The Wicked One – Black Veil Brides (extrait de l’album The Phantom Tomorrow)
L’inconvénient principal de faire des découvertes aussi variées que surprenantes, à force, c’est que ça me conforte dans ma démarche de virginité informationnelle vis-à-vis de mes tentatives plus que l’inverse. Comprenez par là que pour un Les plus qu’humains, j’ai droit à deux ou trois ouvrages autrement plus difficiles à apprécier, si ce n’est encore plus. Et si ces expériences malheureuses devaient logiquement m’amener à plus de prudence dans mes choix, c’est toujours ma curiosité qui l’emporte ; sans que je sache encore si mon ratio est réellement positif, après tout ce temps. On va dire que oui, mais c’est uniquement pour pas trop me poser de questions existentielles ; le contexte n’est pas favorable.
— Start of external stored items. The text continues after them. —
Lemma extract_span_monotone_map_witness :
  exists s' e',
    extract_span [101; 7; 102]
      (map relu [Fin (-1 # 2); Fin (-1 # 4); NegInf])
      (map relu [Fin (-1 # 2); Fin (1 # 4); Fin (3 # 4)]) = Ok (s', e') /\
    0 <= s' <= 1 /\ 0 < e' <= 3.
Proof.
  apply (extract_span_monotone_map relu relu [101; 7; 102]
           [Fin (-1 # 2); Fin (-1 # 4); NegInf]
           [Fin (-1 # 2); Fin (1 # 4); Fin (3 # 4)] 1 3).
  - apply relu_monotone.
  - apply relu_monotone.
  - reflexivity.
Defined.

(** The argmax of two rows put end to end is the argmax of the first row
    unless the best score of the second row is strictly above the best of the
    first, in which case it is the argmax of the second row, moved by the
    length of the first. *)
Theorem argmax_pos_app (l1 l2 : list score) (i1 i2 : nat) (x1 x2 : score) :
  argmax_pos l1 = Some i1 -> nth_error l1 i1 = Some x1 ->
  argmax_pos l2 = Some i2 -> nth_error l2 i2 = Some x2 ->
  argmax_pos (l1 ++ l2) =
  Some (if score_leb x2 x1 then i1 else (length l1 + i2)%nat).
Proof.
  intros H1 Hx1 H2 Hx2.
  apply argmax_pos_first_max in H1, H2.
  destruct H1 as (y1 & Hy1 & Hmax1 & Hfirst1).
  destruct H2 as (y2 & Hy2 & Hmax2 & Hfirst2).
  assert (y1 = x1) by congruence. assert (y2 = x2) by congruence. subst y1 y2.
  assert (Hlt1 : (i1 < length l1)%nat) by (apply nth_error_Some; congruence).
  apply argmax_pos_first_max.
  destruct (score_leb x2 x1) eqn:Hcmp.
  - exists x1. split; [| split].
    + now rewrite nth_error_app1.
    + intros k y Hk.
      destruct (Nat.lt_ge_cases k (length l1)) as [Hlt | Hge].
      * rewrite nth_error_app1 in Hk by exact Hlt. eauto.
      * rewrite nth_error_app2 in Hk by exact Hge.
        apply score_leb_trans with x2; eauto.
    + intros k y Hlt Hk. rewrite nth_error_app1 in Hk by lia. eauto.
  - exists x2. split; [| split].
    + rewrite nth_error_app2 by lia.
      now replace (length l1 + i2 - length l1)%nat with i2 by lia.
    + intros k y Hk.
      destruct (Nat.lt_ge_cases k (length l1)) as [Hlt | Hge].
      * rewrite nth_error_app1 in Hk by exact Hlt.
        apply score_leb_trans with x1; [eauto | now apply score_leb_total].
      * rewrite nth_error_app2 in Hk by exact Hge. eauto.
    + intros k y Hlt Hk.
      destruct (Nat.lt_ge_cases k (length l1)) as [Hlt' | Hge].
      * rewrite nth_error_app1 in Hk by exact Hlt'.
        destruct (score_leb x2 y) eqn:Hxy; [| reflexivity].
        rewrite (score_leb_trans x2 y x1 Hxy (Hmax1 k y Hk)) in Hcmp. discriminate.
      * rewrite nth_error_app2 in Hk by exact Hge.
        apply (Hfirst2 (k - length l1)%nat); [lia | exact Hk].
Qed.

Lemma argmax_pos_app_witness :
  argmax_pos ([dec 1 10; dec 5 10] ++ [dec 5 10; dec 7 10; dec 7 10]) = Some 3%nat.
Proof.
  apply (argmax_pos_app [dec 1 10; dec 5 10] [dec 5 10; dec 7 10; dec 7 10]
           1 1 (dec 5 10) (dec 7 10)).
  - reflexivity.
  - reflexivity.
  - reflexivity.
  - reflexivity.
Defined.

Lemma nth_error_peak_at (n i k : nat) :
  nth_error (peak_at n i) k =
  if (k <? n)%nat then Some (if (k =? i)%nat then Fin 1 else Fin 0) else None.
Proof.
  unfold peak_at. rewrite nth_error_map, nth_error_seq.
  destruct (k <? n)%nat; reflexivity.
Qed.

Lemma length_peak_at (n i : nat) : length (peak_at n i) = n.
Proof. unfold peak_at. now rewrite length_map, length_seq. Qed.

Lemma argmax_pos_peak_at (n i : nat) :
  (i < n)%nat -> argmax_pos (peak_at n i) = Some i.
Proof.
  intro Hi. apply argmax_pos_first_max. exists (Fin 1). split; [| split].
  - rewrite nth_error_peak_at.
    destruct (Nat.ltb_spec i n); [| lia]. now rewrite Nat.eqb_refl.
  - intros k y Hk. rewrite nth_error_peak_at in Hk.
    destruct (k <? n)%nat; [| discriminate].
    destruct (k =? i)%nat; injection Hk as <-; reflexivity.
  - intros k y Hlt Hk. rewrite nth_error_peak_at in Hk.
    destruct (k <? n)%nat; [| discriminate].
    destruct (Nat.eqb_spec k i); [lia |].
    injection Hk as <-. reflexivity.
Qed.

(** The extractor puts no restriction on the span beyond its bounds: for
    every start position and every end position of the token row there are
    score rows of the right length on which it returns exactly that pair
    (inverted pairs included) and renders exactly the tokens in between. *)
Theorem every_span_reachable (ids : list Z) (i j : nat) :
  (i < length ids)%nat -> (j < length ids)%nat ->
  exists ss es,
    length ss = length ids /\ length es = length ids /\
    extract_span ids ss es = Ok (Z.of_nat i, Z.of_nat j + 1) /\
    answer_ids ids ss es = Ok (firstn (S j - i) (skipn i ids)).
Proof.
  intros Hi Hj.
  exists (peak_at (length ids) i), (peak_at (length ids) j).
  pose proof (argmax_pos_peak_at (length ids) i Hi) as Hpi.
  pose proof (argmax_pos_peak_at (length ids) j Hj) as Hpj.
  split; [apply length_peak_at |]. split; [apply length_peak_at |].
  split.
  - now rewrite extract_span_eq, Hpi, Hpj.
  - apply answer_ids_in_range; auto using length_peak_at.
Qed.

Lemma every_span_reachable_witness :
  exists ss es,
    length ss = 5%nat /\ length es = 5%nat /\
    extract_span [101; 7; 102; 8; 102] ss es = Ok (0, 3) /\
    answer_ids [101; 7; 102; 8; 102] ss es = Ok [101; 7; 102].
Proof.
  apply (every_span_reachable [101; 7; 102; 8; 102] 0 2).
  - cbn. lia.
  - cbn. lia.
Defined.

Lemma argmax_pos_head (x : score) (l : list score) :
  (forall y, In y l -> score_leb y x = true) ->
  argmax_pos (x :: l) = Some 0%nat.
Proof.
  intro Hle. apply argmax_pos_first_max. exists x. split; [| split].
  - reflexivity.
  - intros [|k] y Hk; cbn in Hk.
    + injection Hk as <-. apply score_leb_refl.
    + apply Hle. now apply nth_error_In with k.
  - intros k y Hk. lia.
Qed.

(** When no start score is above the first one and no end score is above
    the first one (uniform rows among them), the pair is (0, 1): the answer
    is the first token of the row alone. *)
Theorem extract_span_first_token
    (ids : list Z) (x y : score) (ss es : list score) :
  (forall a, In a ss -> score_leb a x = true) ->
  (forall a, In a es -> score_leb a y = true) ->
  extract_span ids (x :: ss) (y :: es) = Ok (0, 1) /\
  answer_ids ids (x :: ss) (y :: es) = Ok (firstn 1 ids).
Proof.
  intros Hss Hes.
  assert (Hspan : extract_span ids (x :: ss) (y :: es) = Ok (0, 1))
    by (now rewrite extract_span_eq, !argmax_pos_head).
  split; [exact Hspan |].
  rewrite answer_ids_eq, Hspan. cbn [bind fst snd]. f_equal.
  unfold py_slice, adjust_index. cbn [Z.ltb Z.compare].
  destruct ids as [|t ids]; [reflexivity |].
  replace (Z.min 0 _) with 0 by lia.
  replace (Z.min 1 _) with 1 by (cbn [length]; lia).
  reflexivity.
Qed.

Lemma extract_span_first_token_witness :
  extract_span [101; 7; 102]
    [dec 3 10; dec 3 10; dec 3 10] [dec 4 10; dec 2 5; dec 4 10] = Ok (0, 1) /\
  answer_ids [101; 7; 102]
    [dec 3 10; dec 3 10; dec 3 10] [dec 4 10; dec 2 5; dec 4 10] = Ok [101].
Proof.
  apply (extract_span_first_token [101; 7; 102] (dec 3 10) (dec 4 10)
           [dec 3 10; dec 3 10] [dec 2 5; dec 4 10]).
  - intros a [<- | [<- | []]]; reflexivity.
  - intros a [<- | [<- | []]]; reflexivity.
Defined.

(** ** The cell that runs the questions *)

Section RunQuestionsFacts.

Variable batch_encoding : Type.
Variable tokenizer : string -> string -> batch_encoding.
Variable input_ids_of : batch_encoding -> list Z.
Variable model : batch_encoding -> list score * list score.
Variable convert_ids_to_tokens : list Z -> list string.
Variable convert_tokens_to_string : list string -> string.

Local Abbreviation ask :=
  (answer_question batch_encoding tokenizer input_ids_of model
     convert_ids_to_tokens convert_tokens_to_string).

Local Abbreviation run :=
  (run_questions batch_encoding tokenizer input_ids_of model
     convert_ids_to_tokens convert_tokens_to_string).

Lemma run_questions_app (done rest : list string) (answers : list string)
    (context : string) (stdout : list string) :
  Forall2 (fun question answer => ask question context = Ok answer) done answers ->
  run (done ++ rest) context stdout =
  run rest context (stdout ++ transcript done answers).
Proof.
  intro Hdone. revert stdout.
  induction Hdone as [| question answer done answers Hq _ IH]; intro stdout.
  - cbn. now rewrite app_nil_r.
  - cbn [app run_questions transcript]. rewrite Hq. unfold print. rewrite IH.
    now rewrite <- !app_assoc.
Qed.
Bref : j’ai tenté L’œil et le doigt parce que c’était une vieillerie dans une collection dont je n’ai jamais entendu parler et que la couv’ m’a intrigué. Et franchement, c’était pas terrible.
Mais les raisons pour lesquelles je n’ai pas trouvé ce recueil particulièrement plaisant sont assez intéressantes, je trouve. Je vais donc vous en parler. Les années passent, mais pas les habitudes ; je vous laisse juge quant à savoir si ce blog en est une bonne ou une mauvaise.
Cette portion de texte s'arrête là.